-------- Supplied material
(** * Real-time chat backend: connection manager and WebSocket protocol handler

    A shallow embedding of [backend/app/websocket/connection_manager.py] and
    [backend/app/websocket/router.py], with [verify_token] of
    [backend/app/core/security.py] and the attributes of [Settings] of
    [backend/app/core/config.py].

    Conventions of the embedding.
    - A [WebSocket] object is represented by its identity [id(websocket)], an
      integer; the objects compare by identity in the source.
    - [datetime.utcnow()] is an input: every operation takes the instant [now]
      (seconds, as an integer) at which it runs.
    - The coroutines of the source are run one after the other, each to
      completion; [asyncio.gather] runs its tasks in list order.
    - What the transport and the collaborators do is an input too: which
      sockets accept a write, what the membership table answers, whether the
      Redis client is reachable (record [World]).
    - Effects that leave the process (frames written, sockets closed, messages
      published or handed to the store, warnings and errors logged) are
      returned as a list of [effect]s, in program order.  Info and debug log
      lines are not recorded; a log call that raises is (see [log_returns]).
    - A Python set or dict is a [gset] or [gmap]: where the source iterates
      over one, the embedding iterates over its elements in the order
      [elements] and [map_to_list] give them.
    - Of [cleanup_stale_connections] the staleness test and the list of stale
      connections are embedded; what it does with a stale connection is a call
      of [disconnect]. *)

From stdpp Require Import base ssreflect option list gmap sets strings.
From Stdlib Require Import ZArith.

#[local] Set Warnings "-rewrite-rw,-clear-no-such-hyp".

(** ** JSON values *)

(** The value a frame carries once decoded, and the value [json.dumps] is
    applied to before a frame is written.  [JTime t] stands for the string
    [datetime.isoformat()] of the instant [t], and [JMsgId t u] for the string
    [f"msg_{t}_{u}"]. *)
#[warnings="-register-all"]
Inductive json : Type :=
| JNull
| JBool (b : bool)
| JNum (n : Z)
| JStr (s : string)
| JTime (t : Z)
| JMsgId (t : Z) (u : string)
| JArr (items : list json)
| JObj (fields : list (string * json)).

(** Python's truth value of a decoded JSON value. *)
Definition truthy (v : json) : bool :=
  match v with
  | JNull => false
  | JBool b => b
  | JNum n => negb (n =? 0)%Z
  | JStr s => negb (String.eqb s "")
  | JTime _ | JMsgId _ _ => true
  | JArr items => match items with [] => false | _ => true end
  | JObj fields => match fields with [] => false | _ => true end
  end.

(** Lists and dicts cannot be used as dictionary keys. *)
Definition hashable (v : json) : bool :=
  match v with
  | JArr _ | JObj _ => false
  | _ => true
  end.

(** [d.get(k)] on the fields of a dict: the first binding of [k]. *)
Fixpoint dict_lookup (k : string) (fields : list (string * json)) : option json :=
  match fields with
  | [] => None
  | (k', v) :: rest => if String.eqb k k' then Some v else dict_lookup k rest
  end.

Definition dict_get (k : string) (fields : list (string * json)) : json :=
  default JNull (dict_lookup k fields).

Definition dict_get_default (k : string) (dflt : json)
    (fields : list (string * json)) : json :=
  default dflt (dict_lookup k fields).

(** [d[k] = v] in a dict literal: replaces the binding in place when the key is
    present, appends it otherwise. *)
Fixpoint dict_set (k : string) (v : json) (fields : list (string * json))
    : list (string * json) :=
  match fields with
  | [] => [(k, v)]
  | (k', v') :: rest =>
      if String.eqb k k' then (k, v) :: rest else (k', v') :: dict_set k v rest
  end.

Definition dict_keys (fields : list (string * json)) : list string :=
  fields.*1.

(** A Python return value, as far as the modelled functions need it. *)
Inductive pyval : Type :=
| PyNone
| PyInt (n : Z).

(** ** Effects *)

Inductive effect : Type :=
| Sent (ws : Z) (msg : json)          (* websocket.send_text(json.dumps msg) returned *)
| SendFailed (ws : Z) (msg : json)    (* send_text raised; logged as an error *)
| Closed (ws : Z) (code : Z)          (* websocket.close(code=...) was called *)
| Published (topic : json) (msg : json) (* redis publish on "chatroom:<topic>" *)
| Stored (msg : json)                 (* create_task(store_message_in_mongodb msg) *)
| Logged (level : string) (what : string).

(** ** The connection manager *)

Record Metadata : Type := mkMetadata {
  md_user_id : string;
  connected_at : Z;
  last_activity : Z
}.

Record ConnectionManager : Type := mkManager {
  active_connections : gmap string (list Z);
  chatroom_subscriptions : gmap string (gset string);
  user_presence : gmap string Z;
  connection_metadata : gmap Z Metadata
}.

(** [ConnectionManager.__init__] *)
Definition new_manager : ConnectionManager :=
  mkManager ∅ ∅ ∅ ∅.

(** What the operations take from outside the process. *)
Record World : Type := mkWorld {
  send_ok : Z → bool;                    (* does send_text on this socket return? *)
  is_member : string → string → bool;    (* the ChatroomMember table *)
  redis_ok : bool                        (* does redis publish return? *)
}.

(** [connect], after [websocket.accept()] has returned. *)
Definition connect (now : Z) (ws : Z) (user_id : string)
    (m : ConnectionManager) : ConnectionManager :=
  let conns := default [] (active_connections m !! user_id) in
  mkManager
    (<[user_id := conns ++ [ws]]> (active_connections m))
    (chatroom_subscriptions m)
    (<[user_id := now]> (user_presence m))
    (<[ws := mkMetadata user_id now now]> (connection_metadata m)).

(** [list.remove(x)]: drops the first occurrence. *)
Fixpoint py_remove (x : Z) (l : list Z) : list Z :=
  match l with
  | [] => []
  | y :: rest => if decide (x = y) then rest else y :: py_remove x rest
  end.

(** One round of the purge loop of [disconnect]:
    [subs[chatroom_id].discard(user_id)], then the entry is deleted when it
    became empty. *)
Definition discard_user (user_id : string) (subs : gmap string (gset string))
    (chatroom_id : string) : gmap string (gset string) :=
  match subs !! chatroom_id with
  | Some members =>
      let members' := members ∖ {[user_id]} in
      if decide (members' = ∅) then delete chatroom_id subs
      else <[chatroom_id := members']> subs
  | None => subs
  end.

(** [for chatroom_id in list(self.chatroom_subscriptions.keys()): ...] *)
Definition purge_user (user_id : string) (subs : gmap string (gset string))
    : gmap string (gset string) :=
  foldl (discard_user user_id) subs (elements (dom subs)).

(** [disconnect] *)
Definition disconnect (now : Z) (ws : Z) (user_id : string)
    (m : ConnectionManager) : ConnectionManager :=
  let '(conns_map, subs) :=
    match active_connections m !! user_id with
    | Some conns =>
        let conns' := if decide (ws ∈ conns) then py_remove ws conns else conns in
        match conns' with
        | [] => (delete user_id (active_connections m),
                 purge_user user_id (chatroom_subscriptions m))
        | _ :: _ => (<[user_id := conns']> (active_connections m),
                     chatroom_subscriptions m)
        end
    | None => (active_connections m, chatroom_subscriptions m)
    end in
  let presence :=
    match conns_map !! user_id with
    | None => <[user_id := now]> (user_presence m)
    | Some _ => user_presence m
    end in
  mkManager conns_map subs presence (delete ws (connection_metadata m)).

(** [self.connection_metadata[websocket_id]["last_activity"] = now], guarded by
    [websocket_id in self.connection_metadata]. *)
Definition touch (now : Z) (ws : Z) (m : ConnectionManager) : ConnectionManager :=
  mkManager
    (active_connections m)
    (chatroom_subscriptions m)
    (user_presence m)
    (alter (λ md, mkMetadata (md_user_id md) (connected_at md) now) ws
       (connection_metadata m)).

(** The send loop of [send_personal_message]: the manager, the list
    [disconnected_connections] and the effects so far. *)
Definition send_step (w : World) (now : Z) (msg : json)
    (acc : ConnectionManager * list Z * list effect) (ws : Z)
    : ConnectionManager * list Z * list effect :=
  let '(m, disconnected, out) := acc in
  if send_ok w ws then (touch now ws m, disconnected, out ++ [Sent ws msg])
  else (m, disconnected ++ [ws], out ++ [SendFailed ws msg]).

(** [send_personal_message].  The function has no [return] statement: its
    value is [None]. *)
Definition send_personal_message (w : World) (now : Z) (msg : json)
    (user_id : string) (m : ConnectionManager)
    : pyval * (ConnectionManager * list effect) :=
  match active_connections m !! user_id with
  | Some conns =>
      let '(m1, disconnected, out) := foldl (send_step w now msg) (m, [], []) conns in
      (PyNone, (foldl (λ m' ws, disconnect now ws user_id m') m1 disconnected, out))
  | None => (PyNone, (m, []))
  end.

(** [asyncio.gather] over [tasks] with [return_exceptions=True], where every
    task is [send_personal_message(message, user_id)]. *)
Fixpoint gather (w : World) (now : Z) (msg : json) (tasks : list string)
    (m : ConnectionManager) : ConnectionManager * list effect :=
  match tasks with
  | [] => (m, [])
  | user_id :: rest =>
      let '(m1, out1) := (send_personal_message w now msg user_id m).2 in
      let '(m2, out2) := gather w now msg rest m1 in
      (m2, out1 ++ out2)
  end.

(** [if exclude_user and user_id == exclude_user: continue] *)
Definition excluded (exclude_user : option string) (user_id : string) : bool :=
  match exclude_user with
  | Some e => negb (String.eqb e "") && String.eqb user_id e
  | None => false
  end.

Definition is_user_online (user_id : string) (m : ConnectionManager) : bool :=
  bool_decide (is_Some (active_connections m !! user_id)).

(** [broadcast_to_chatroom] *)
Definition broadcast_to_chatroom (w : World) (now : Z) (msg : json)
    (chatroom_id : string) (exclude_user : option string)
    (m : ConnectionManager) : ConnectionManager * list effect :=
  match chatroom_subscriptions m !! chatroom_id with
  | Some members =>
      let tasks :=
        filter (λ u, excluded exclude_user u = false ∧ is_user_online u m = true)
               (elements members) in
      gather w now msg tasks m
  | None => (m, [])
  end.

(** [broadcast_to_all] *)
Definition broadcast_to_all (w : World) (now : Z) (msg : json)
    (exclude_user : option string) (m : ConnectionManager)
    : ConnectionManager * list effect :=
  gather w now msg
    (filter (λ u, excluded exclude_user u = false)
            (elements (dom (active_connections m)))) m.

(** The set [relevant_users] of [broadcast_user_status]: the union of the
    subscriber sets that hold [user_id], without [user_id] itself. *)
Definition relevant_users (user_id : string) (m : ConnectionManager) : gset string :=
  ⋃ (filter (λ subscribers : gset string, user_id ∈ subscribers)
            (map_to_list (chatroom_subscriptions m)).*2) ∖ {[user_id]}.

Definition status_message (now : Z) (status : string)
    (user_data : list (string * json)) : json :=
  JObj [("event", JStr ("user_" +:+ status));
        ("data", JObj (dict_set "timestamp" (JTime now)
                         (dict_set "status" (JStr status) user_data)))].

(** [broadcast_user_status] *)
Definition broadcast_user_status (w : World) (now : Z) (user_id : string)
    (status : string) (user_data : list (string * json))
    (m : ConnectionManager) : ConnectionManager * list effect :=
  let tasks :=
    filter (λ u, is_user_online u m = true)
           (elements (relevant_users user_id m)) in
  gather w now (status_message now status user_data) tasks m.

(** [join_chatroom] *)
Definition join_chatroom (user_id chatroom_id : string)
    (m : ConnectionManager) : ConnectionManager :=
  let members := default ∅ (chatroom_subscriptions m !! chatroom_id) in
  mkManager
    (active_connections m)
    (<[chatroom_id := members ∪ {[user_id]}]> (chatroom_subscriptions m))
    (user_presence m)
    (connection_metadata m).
----------------
-------- Supplied material
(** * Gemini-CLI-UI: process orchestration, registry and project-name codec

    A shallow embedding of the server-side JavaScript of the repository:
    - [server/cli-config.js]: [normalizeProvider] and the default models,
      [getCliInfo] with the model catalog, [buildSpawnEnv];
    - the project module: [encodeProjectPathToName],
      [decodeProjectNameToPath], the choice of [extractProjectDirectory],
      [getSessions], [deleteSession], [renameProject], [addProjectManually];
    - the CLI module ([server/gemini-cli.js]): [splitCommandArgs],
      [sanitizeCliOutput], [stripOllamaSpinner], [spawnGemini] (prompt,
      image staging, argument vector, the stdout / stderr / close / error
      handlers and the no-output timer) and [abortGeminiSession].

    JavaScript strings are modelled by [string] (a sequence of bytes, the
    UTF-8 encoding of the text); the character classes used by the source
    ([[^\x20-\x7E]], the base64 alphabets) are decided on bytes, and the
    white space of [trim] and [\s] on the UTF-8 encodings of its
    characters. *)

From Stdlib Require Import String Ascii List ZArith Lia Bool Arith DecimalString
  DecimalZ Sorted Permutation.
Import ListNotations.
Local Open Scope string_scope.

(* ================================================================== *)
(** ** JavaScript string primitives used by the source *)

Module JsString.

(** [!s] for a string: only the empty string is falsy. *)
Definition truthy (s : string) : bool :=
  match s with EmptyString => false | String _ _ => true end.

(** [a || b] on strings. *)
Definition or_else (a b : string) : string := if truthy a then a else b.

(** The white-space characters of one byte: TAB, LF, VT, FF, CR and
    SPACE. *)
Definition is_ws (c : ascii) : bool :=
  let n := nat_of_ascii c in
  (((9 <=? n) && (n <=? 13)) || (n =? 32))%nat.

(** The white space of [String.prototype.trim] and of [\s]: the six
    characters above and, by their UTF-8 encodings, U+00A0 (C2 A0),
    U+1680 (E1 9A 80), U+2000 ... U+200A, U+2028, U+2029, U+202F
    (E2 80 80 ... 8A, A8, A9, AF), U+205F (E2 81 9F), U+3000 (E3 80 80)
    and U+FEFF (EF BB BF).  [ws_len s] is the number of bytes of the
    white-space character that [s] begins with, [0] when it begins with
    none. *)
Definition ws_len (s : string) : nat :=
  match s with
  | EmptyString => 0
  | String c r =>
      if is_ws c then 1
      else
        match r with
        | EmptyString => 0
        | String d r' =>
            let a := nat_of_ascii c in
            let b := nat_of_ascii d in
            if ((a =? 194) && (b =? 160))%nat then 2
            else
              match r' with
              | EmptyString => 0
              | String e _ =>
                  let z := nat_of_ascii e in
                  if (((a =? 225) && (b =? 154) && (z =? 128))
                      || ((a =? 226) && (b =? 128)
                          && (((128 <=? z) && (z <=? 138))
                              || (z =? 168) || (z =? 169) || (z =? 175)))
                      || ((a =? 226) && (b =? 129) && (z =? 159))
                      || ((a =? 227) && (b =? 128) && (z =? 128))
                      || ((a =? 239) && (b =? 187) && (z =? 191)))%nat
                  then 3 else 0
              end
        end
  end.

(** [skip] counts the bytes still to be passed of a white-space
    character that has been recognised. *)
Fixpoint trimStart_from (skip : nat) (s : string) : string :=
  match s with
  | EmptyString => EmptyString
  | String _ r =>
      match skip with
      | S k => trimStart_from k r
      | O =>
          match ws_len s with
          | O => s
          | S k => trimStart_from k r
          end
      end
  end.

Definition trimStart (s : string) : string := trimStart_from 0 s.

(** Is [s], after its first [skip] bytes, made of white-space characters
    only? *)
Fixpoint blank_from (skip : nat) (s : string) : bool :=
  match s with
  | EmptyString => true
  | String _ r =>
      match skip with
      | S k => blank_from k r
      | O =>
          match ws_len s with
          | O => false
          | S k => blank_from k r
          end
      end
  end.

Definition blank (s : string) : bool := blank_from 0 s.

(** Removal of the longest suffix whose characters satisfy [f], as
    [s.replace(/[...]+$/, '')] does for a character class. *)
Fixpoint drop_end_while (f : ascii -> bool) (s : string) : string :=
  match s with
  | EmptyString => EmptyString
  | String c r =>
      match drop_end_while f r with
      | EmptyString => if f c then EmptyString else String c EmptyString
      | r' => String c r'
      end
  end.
----------------
Task statement: Everything above from the line with "(** * Real-time" to the line with "- What the transport", both included, must be repeated exactly, and nothing outside that range.

Written reply:
(** * Real-time chat backend: connection manager and WebSocket protocol handler

    A shallow embedding of [backend/app/websocket/connection_manager.py] and
    [backend/app/websocket/router.py], with [verify_token] of
    [backend/app/core/security.py] and the attributes of [Settings] of
    [backend/app/core/config.py].

    Conventions of the embedding.
    - A [WebSocket] object is represented by its identity [id(websocket)], an
      integer; the objects compare by identity in the source.
    - [datetime.utcnow()] is an input: every operation takes the instant [now]
      (seconds, as an integer) at which it runs.
    - The coroutines of the source are run one after the other, each to
      completion; [asyncio.gather] runs its tasks in list order.
    - What the transport and the collaborators do is an input too: which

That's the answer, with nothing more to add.